In the meantime, we absolutely should log and increment a metric, to at least allow it to be possible to detect that something has happened. I don't think we can risk doing anything that may cause a NACK though until we have the above solution or something that does the same thing.

youngnick · 2021-03-08T02:16:59Z

Okay, I'm having a look into this, and I'm going to start by checking that it's still a problem. To do this, I'm going to do something like this:

Remove the case-insensitive comparison for hostnames for HTTPProxy (revert Do a case insensitive match when checking for duplicate FQDNs #3231)
Make two HTTPProxies, one with UPPERCASE, one with lowercase.
Send to Envoy
Check we get a NACK (should be logged)
Get a config dump
Make a change
Get a new config dump
Fix the problem
Get a new config dump

youngnick · 2021-03-08T04:27:08Z

Okay, I ran the above process with both the "contour" and "envoy" xDS engines, and got the following results:

For "contour" xDS server, this causes a single error line for each Kubernetes change. Config still takes effect.
For "envoy" xDS server, this causes a continuous cycle of rejecting updates. Config still takes effect. This is definitely an operational problem, as gRPC updates are very frequent. Other updates will go through, but the logs for both Envoy and Contour are unusable due to spam.
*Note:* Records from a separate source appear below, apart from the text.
Definition set_string (name value : string) (f : flags) : flags :=
  let '(mkFlags server token context output wait timeout key file username password moduleID children permissions page size) := f in
  let pick n old := if String.eqb name n then value else old in
  mkFlags (pick "server" server) (pick "token" token) (pick "context" context)
    (if String.eqb name "output" || String.eqb name "o" then value else output) wait timeout (pick "idempotency-key" key)
    (if String.eqb name "file" || String.eqb name "f" then value else file) (pick "username" username) (pick "password" password)
    (pick "module-id" moduleID) children permissions page size.
Definition set_bool (name : string) (value : bool) (f : flags) : flags :=
  let '(mkFlags server token context output wait timeout key file username password moduleID children permissions page size) := f in
  let pick n old := if String.eqb name n then value else old in
  mkFlags server token context output (pick "wait" wait) timeout key file username password moduleID (pick "children" children)
    (pick "permissions" permissions) page size.
Definition set_int (name : string) (value : Z) (f : flags) : flags :=
  let '(mkFlags server token context output wait timeout key file username password moduleID children permissions page size) := f in
  let pick n old := if String.eqb name n then value else old in
  mkFlags server token context output wait (pick "timeout" timeout) key file username password moduleID children permissions
    (pick "page" page) (pick "size" size).

(** [flag.Value.Set] *)
Definition set_flag (kind : flag_kind) (name value : string) (f : flags) : res flags :=
  let of_option {A} (set : A -> flags) (x : option A) : res flags :=
    match x with Some a => Ok (set a) | None => Err ("invalid value " +:+ value +:+ " for flag -" +:+ name) end in
  match kind with
  | StringFlag => Ok (set_string name value f)
  | BoolFlag => of_option (fun b => set_bool name b f) (ParseBool value)
  | IntFlag => of_option (fun z => set_int name z f) (ParseInt value)
  | DurationFlag => of_option (fun z => set_int name z f) (ParseDuration value)
  end.

(** What [parseOne] sees in an argument. *)
Inductive arg := Positional | Terminator | BadSyntax | Flag (name : string) (value : option string).
Definition flag_name (name : string) : arg :=
  match name with
  | "" => BadSyntax
  | String c _ => if Ascii.eqb c "-" || Ascii.eqb c "=" then BadSyntax else let '(n, v) := Cut "=" name in Flag n v
  end.
Definition classify (s : string) : arg :=
  match strip "--" s with
  | Some "" => Terminator
  | Some name => flag_name name
  | None => match strip "-" s with Some "" => Positional | Some name => flag_name name | None => Positional end
  end.

Definition ErrHelp : string := "flag: help requested".
(** [FlagSet.Parse]: the values, and the arguments that are left. *)
Fixpoint parse_flags (args : list string) (f : flags) : res (flags * list string) :=
  match args with
  | [] => Ok (f, [])
  | s :: rest =>
      match classify s with
      | Positional => Ok (f, args)
      | Terminator => Ok (f, rest)
      | BadSyntax => Err ("bad flag syntax: " +:+ s)
      | Flag name value =>
          match lookup_flag name with
          | None => Err (if String.eqb name "help" || String.eqb name "h" then ErrHelp else "flag provided but not defined: -" +:+ name)
          | Some BoolFlag =>
              match set_flag BoolFlag name (default "true" value) f with Ok f => parse_flags rest f | Err e => Err e end
          | Some kind =>
              match value with
              | Some v => match set_flag kind name v f with Ok f => parse_flags rest f | Err e => Err e end
              | None =>
                  match rest with
                  | [] => Err ("flag needs an argument: -" +:+ name)
                  | v :: rest => match set_flag kind name v f with Ok f => parse_flags rest f | Err e => Err e end
                  end
              end
          end
      end
  end.
End flags.
(** What the SPI core answers: the status [spi_sync] returns, the
    [actual_length] it leaves in the message, and the bytes it received. *)
Record spi_reply : Type := mk_reply {
  status : Z;
  actual_length : Z;
  rx_bytes : list Z
}.

(** [struct m25p]: the command array, and the messages handed to the SPI
    device so far (oldest first).  C gives no meaning to an access past
    the end of an array: the model drops the bytes that do not fit and
    raises [overrun]. *)
Record m25p : Type := mk_m25p {
  command : list Z;
  spi : list spi_message;
  overrun : bool
}.

(** The fields of [struct spi_nor] the driver reads.  The widths and
    opcodes are [u8] in C; here they are integers, and each statement
    below says which range it needs. *)
Record spi_nor : Type := mk_nor {
  addr_width : Z;
  read_opcode : Z;
  program_opcode : Z;
  erase_opcode : Z;
  read_dummy : Z;
  reg_proto : Z;
  read_proto : Z;
  write_proto : Z;
  sst_write_second : bool
}.

(** ** Memory operations *)

(** Bytes [bs] stored at [flash->command + off].  The driver only uses
    the offsets 0 to 4 and [1 + addr_width]. *)
Definition cmd_store (off : Z) (bs : list Z) (flash : m25p) : m25p :=
  mk_m25p (list_inserts (Z.to_nat off) (u8 <$> bs) (command flash))
          (spi flash)
          (overrun flash
           || (off <? 0)
           || (Z.of_nat (length (command flash)) <? off + Z.of_nat (length bs))).

(** [flash->command[i] = v]. *)
Definition cmd_set (i v : Z) (flash : m25p) : m25p := cmd_store i [v] flash.

(** [memset(flash->command + off, c, n)]. *)
Definition cmd_memset (off c n : Z) (flash : m25p) : m25p :=
  cmd_store off (replicate (Z.to_nat n) c) flash.

(** [n] bytes read at [&flash->command[off]]. *)
Definition cmd_load (off n : Z) (flash : m25p) : list Z :=
  take (Z.to_nat n) (drop (Z.to_nat off) (command flash)).

(** [memcpy(&flash->command[off], src, n)]. *)
Definition memcpy_to_cmd (off : Z) (src : list Z) (n : Z) (flash : m25p) : m25p :=
  let f := cmd_store off (take (Z.to_nat n) src) flash in
  mk_m25p (command f) (spi f)
          (overrun f || (Z.of_nat (length src) <? n)
           || (Z.of_nat (length (command flash)) <? off + n)).

(** [memcpy(dst, &flash->command[off], n)]: the new [dst], and the
    driver with [overrun] raised when either side is too short. *)
Definition memcpy_from_cmd (dst : list Z) (off n : Z) (flash : m25p)
  : list Z * m25p :=
  (list_inserts 0 (cmd_load off n flash) dst,
   mk_m25p (command flash) (spi flash)
           (overrun flash
            || (Z.of_nat (length (command flash)) <? off + n)
            || (Z.of_nat (length dst) <? n))).

(** [a >> n] on [unsigned int].  A count outside 0..31 has no defined
    result in C; [undef] stands for what the platform yields there. *)
Definition shr32 (undef : Z -> Z -> Z) (a n : Z) : Z :=
  if (0 <=? n) && (n <? 32) then Z.shiftr a n else u32 (undef a n).

(** The array has its declared size. *)
Definition command_sized (flash : m25p) : Prop :=
  length (command flash) = Z.to_nat MAX_CMD_SIZE.

(** A byte sequence read as a big-endian integer. *)
Definition be_decode (bytes : list Z) : Z :=
  foldl (fun acc b => acc * 256 + b) 0 bytes.

(** ** The platform

    What the driver takes from outside this file: the field extractors
    of [linux/mtd/spi-nor.h], the result of a shift whose count is out
    of range, the width of [size_t], and the SPI core with the
    controller behind it, which answers a message given the messages it
    handled before. *)
Class Platform : Type := {
  SNOR_PROTO_CODE_FROM_PROTO : Z -> Z;
  SNOR_PROTO_ADDR_FROM_PROTO : Z -> Z;
  SNOR_PROTO_DATA_FROM_PROTO : Z -> Z;
  undef_shift : Z -> Z -> Z;
  BITS_PER_LONG : Z;
  spi_bus : list spi_message -> spi_message -> spi_reply
}.

(** The same platform with every status the SPI core reports passed
    through [f]; lengths and received bytes are kept. *)
Definition with_status (f : Z -> Z) (pf : Platform) : Platform :=
  Build_Platform
    SNOR_PROTO_CODE_FROM_PROTO SNOR_PROTO_ADDR_FROM_PROTO
    SNOR_PROTO_DATA_FROM_PROTO undef_shift BITS_PER_LONG
    (fun seen m =>
       let r := spi_bus seen m in
       mk_reply (f (status r)) (actual_length r) (rx_bytes r)).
In both cases, I did not need to restart Envoy to have it pick up new changes.

So, this means that this process is a lot more forgiving than I thought. Which is great! But I think there's still more to investigate here.

youngnick · 2021-05-25T23:56:41Z

This one's waiting on @wrowe to have some bandwidth. Moving to parking lot 1.

izturn · 2023-01-03T09:48:05Z

#4276 says if we will support it, we must solve this one first, but after read the all issues about this one, I had a question as follows:

With config: implement discovery request rate limiting envoyproxy/envoy#4787, envoy add a new config, its slow down the "while true" likes loop and lead to OOM no more.
@youngnick's comments in the issues such as:

the behavior is that no updates will be accepted until the incorrect config is removed, at which time Envoy will recover

so when the config is turn valid, the operation of restart contour is needed no more

After read the all above links and go through the contour's source code, I don't know what's the real problem about NACK at now? It seems that what we need to do is just let the user know there is a misconfigure?

sunjayBhatia · 2023-01-04T00:17:50Z

We have stalled a bit on working on the ACK/NACK problem because as you say, we've found that we pretty much validate all user input anyways so we don't send invalid config to Envoy so it is very difficult to generate a NACK at all at the moment

An ACK is maybe more interesting to figure out, it could allow us to set some status on HTTPProxy/Route etc. that tells users when their config is actually in effect. However figuring out when all the nodes have ACKed configuration and making sure we can actually make sure updates do not cross each other and are processed sequentially is not necessarily super straightforward.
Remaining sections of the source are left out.